Proprio attorno alla possibilità di mantenere la pancasila o di passare alla shari’a si sono giocate le ultime elezioni presidenziali, che hanno visto prevalere per due mandati consecutivi l’attuale presidente Joko Widodo che, in entrambe le tornate elettorali, ha sconfitto lo stesso rivale, Prabowo Subianto.

Ora il Paese comincia a guardare alle prossime elezioni che sono attese per febbraio del prossimo anno e che, di fatto, riproporranno lo stesso dilemma: un presidente pro-pancasila o uno che apra la strada all’applicazione della shari’a come vorrebbe il fatto che il Paese è per l’83% della sua popolazione di tradizione musulmana.

Proprio in questi giorni, i partiti hanno cominciato a scoprire le loro carte per le possibili candidature in un Paese dove la democrazia è presidenziale.
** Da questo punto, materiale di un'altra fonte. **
(** * covid19-api: the location-resolution and aggregation engine of [src/app.py]

    A shallow embedding of the request handlers of [src/app.py]
    ([all_country], [history_country], [history_region],
    [history_region_all], [history_region_world], ...) together with the
    Python operations they rely on: subscripting, iteration over dicts and
    lists, [str.lower], [int], and exceptions caught by [try/except].

    Strings are byte strings; a Python dict is an association list in
    insertion order; Python integers are unbounded and modelled by [Z].

    The model of [str.lower], [int] and [repr] is Python's on ASCII strings
    ([is_ascii]); statements that depend on them carry that as a hypothesis.
    Exception messages are worded as CPython 3.11 and later word them. *)

From Stdlib Require Import String Ascii List ZArith Lia Bool Permutation.
Import ListNotations.
Open Scope string_scope.

(* ================================================================== *)
(** ** Exceptions and the error monad *)

(** The exception classes the handlers can meet.  [CountryNotFound] and
    [RegionNotFound] are imported from [src.errors]; [LoadError] stands for
    whatever [util.read_json] raises (the class name is carried along). *)
Inductive exn_class : Type :=
| KeyError
| TypeError
| AttributeError
| ValueError
| CountryNotFound
| RegionNotFound
| LoadError (name : string).

Record exn : Type := mkExn { exn_cls : exn_class; exn_msg : string }.

(** [type(e).__name__] *)
Definition class_name (c : exn_class) : string :=
  match c with
  | KeyError => "KeyError"
  | TypeError => "TypeError"
  | AttributeError => "AttributeError"
  | ValueError => "ValueError"
  | CountryNotFound => "CountryNotFound"
  | RegionNotFound => "RegionNotFound"
  | LoadError name => name
  end.

Inductive result (A : Type) : Type :=
| Ok (a : A)
| Raise (e : exn).
Arguments Ok {A} a.
Arguments Raise {A} e.

Definition bind {A B : Type} (m : result A) (k : A -> result B) : result B :=
  match m with
  | Ok a => k a
  | Raise e => Raise e
  end.

Notation "x <- m ;; k" := (bind m (fun x => k))
  (at level 61, m at next level, right associativity).

Definition is_ok {A : Type} (m : result A) : bool :=
  match m with Ok _ => true | Raise _ => false end.

(* ================================================================== *)
(** ** JSON values as [json.load] produces them

    Numbers are integers: the snapshots store counts, and a JSON float has
    no place in this model. *)

#[warnings="-register-all"]
Inductive json : Type :=
| JNull
| JBool (b : bool)
| JInt (z : Z)
| JStr (s : string)
| JList (l : list json)
| JDict (d : list (string * json)).

Definition type_name (v : json) : string :=
  match v with
  | JNull => "NoneType"
  | JBool _ => "bool"
  | JInt _ => "int"
  | JStr _ => "str"
  | JList _ => "list"
  | JDict _ => "dict"
  end.
Lemma in_bounds_engine10x4_2_1 : in_bounds engine10x4 2 1.
Proof. unfold in_bounds. simpl. lia. Defined.

Lemma drawPixel_keeps_first_character_witness :
  shape_ok engine10x4 ∧ in_bounds engine10x4 2 1 ∧
  let stored := if decide ("@"%char = NUL) then EmptyString else String "@" EmptyString in
  ∃ e', drawPixel 2 1 "@#" engine10x4 = (Ok tt, e') ∧
        np_getitem (buffer e') 1 2 = Ok stored ∧
        (buffer e' !! Z.to_nat 1 ≫= fun row => row !! Z.to_nat 2) = Some stored ∧
        (∀ r k, (r, k) ≠ (Z.to_nat 1, Z.to_nat 2) ->
                (buffer e' !! r ≫= fun row => row !! k)
                = (buffer engine10x4 !! r ≫= fun row => row !! k)) ∧
        prevBuffer e' = prevBuffer engine10x4 ∧ shape_ok e'.
Proof.
  split; [exact shape_ok_engine10x4|]. split; [exact in_bounds_engine10x4_2_1|].
  exact (drawPixel_keeps_first_character engine10x4 2 1 "@"%char "#"
           shape_ok_engine10x4 in_bounds_engine10x4_2_1).
Defined.

(** [drawPixel(2, 1, "@#")] leaves ["@"] in the cell, and a string that
    starts with NUL leaves a cell that reads as the empty string. *)
Example drawPixel_truncates :
  np_getitem (buffer (drawPixel 2 1 "@#" engine10x4).2) 1 2 = Ok "@" ∧
  np_getitem (buffer (drawPixel 2 1 (String NUL "x") engine10x4).2) 1 2 = Ok EmptyString.
Proof. vm_compute. split; reflexivity. Qed.

(** ** Keys *)

Lemma inputHandler_read_pressed {G} (e : TerminalEngine G) (key : string) :
  ∃ e', inputHandler_read key e = (Ok tt, e') ∧ isKeyPressed e' (lower key) = true.
Proof.
  eexists. split; [reflexivity|]. unfold isKeyPressed. simpl.
  apply bool_decide_eq_true. set_solver.
Qed.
Proprio il candidato sconfitto nel 2014 e nel 2019 dall’attuale presidente, familiarmente sopranominato Jokowi, pare destinato ed intenzionato a un terzo tentativo.
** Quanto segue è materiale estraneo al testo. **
(** * image-transition: the transition controller, its textures and its shaders

    A shallow embedding of the two shaders of shader.ts, of the class
    [ImageTransition] (the controller), of the class [Texture], of the
    event dispatcher and of the helpers on powers of two, with the
    properties of the specification, and further properties of the code,
    stated over it.

    Conventions of the embedding.
    - A JavaScript [number] is a [number] below: a finite value is a
      rational (zero has no sign), and the three IEEE special values are
      kept, so that a division by zero gives what JavaScript gives. The
      operations of [Num] are exact; those of [Rounded] round each result,
      with [round53] as binary64 does, and the transitions are given with
      both.
    - The calls a function issues on the WebGL context, on DOM objects and on
      event dispatchers are appended, in program order, to a trace.
    - [requestAnimationFrame] appends a closure to a queue of the state; the
      browser running one animation frame is the function [frame].
    - [performance.now()] is an argument of the function that reads it. *)

From Stdlib Require Import QArith ZArith NArith List Bool.
From Stdlib Require Import Reals Qreals Psatz.
From Stdlib Require Import Qabs Qround Qpower.
From Stdlib Require String.
Import ListNotations.

Close Scope R_scope.
Close Scope Q_scope.

(** ** JavaScript numbers *)

Module Num.

Inductive number : Type :=
| Fin (q : Q)
| PosInf
| NegInf
| NaN.

Definition sgn (x : Q) : comparison := (x ?= 0)%Q.

Definition inf_of (c : comparison) : number :=
  match c with Gt => PosInf | Lt => NegInf | Eq => NaN end.

Definition neg (a : number) : number :=
  match a with
  | Fin x => Fin (- x)
  | PosInf => NegInf
  | NegInf => PosInf
  | NaN => NaN
  end.

Definition add (a b : number) : number :=
  match a, b with
  | NaN, _ | _, NaN => NaN
  | Fin x, Fin y => Fin (x + y)
  | PosInf, NegInf | NegInf, PosInf => NaN
  | PosInf, _ | _, PosInf => PosInf
  | NegInf, _ | _, NegInf => NegInf
  end.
Prabowo viene da una delle famiglie dell’élite indonesiana ed è stato a capo delle forze speciali della repubblica asiatica, incarico durante il quale ha collezionato accuse – per altro mai dimostrate – di violazione dei diritti umani. In questo momento appare senza dubbio il candidato favorito, come uomo forte e navigato nei giochi politici del Paese e per aver sempre perso per una manciata di voti nelle due elezioni precedenti.
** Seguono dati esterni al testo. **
(** The body of the loop of [_prune_levels], for one live entry.  The test
    [info is None] has no counterpart: only orders the exchange returned are
    ever stored. *)
Definition prune_entry (symbol : string) (side : Side) (desired_indexes : gset Z)
    (entry : Z * OrderInfo.t) : M t unit :=
  let '(level_index, info) := entry in
  if decide (level_index ∈ desired_indexes) then ret tt
  else (_throttled_cancel info ;; delete_level symbol side level_index)%py.

(** The loop runs over [list(....items())], a copy made before the first pass. *)
Definition _prune_levels (symbol : string) (side : Side) (desired_indexes : gset Z)
    : M t unit :=
  (let* items := side_book symbol side in
   for_each (prune_entry symbol side desired_indexes) items)%py.

(** [{lvl.level_index for lvl in levels}] *)
Definition level_indexes (levels : list OrderLevel.t) : gset Z :=
  list_to_set (map OrderLevel.level_index levels).

Definition sync_symbol (symbol : string) (bids asks : list OrderLevel.t) : M t unit :=
  (_sync_side symbol BID bids ;;
   _sync_side symbol ASK asks ;;
   _prune_levels symbol BID (level_indexes bids) ;;
   _prune_levels symbol ASK (level_indexes asks))%py.

(** [self.active_orders[symbol][side].clear()] *)
Definition clear_side (symbol : string) (side : Side) : M t unit :=
  fun self =>
    match active_orders self !! symbol with
    | None => (self, Raise KeyError)
    | Some b =>
        (with_active_orders (<[symbol := with_book side [] b]> (active_orders self)) self,
         Ok tt)
    end.

(** The body of [for side in (Side.BID, Side.ASK)] in [cancel_all]: every
    order of a copy of the values is cancelled, then the side is cleared. *)
Definition cancel_side (symbol : string) (side : Side) : M t unit :=
  (let* d := side_book symbol side in
   for_each (fun entry => _throttled_cancel (snd entry)) d ;;
   clear_side symbol side)%py.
In questi giorni, è però emerso un’altro candidato che, con tutta probabilità, rappresenterà la concorrenza a Prabowo, sconfitto nove e quattro anni fa. Si tratta di Ganjar Pranowo, esponente del Partito Democratico Indonesiano di Lotta (Pdi-P), attualmente governatore della provincia di Giava centrale. L’annuncio è stato dato il 21 aprile dalla leader del partito, Megawati Sukarnoputri, già presidente dell’Indonesia dal 2001 al 2004 e figlia del primo leader della nazione, Sukarno (Kusno Sosrodihardjo, scomparso nel 1970).

Pranowo rappresenta la scelta di coloro che desiderano difendere il pluralismo e la laicità dell’Indonesia dalle forze islamiche integraliste, che vorrebbero adottare la shari’a al posto della pancasila. L’aspetto più convincente per i suoi sostenitori è il fatto che Pranowo non sia un militare o un politico al centro dei grandi giochi dei partiti.

Inoltre, è ancora relativamente giovane (54 anni) e la sua popolarità è in crescita soprattutto fra i giovani e fra coloro che non appartengono o non appoggiano la casta militare. È stato eletto governatore di Giava centrale per la prima volta nel 2013 e riconfermato nel 2018. Qui ha condotto una serie di campagne contro la corruzione delle amministrazioni locali, che è stata molto apprezzata dall’opinione pubblica.

Il terzo concorrente sarà, sembra ormai accertato, Tukiman Taruna Sayoga, un docente all’Università cattolica Soegijapranata di Semarang, capoluogo della provincia di Giava Centrale, che in passato ha collaborato con Ganjar Pranowo.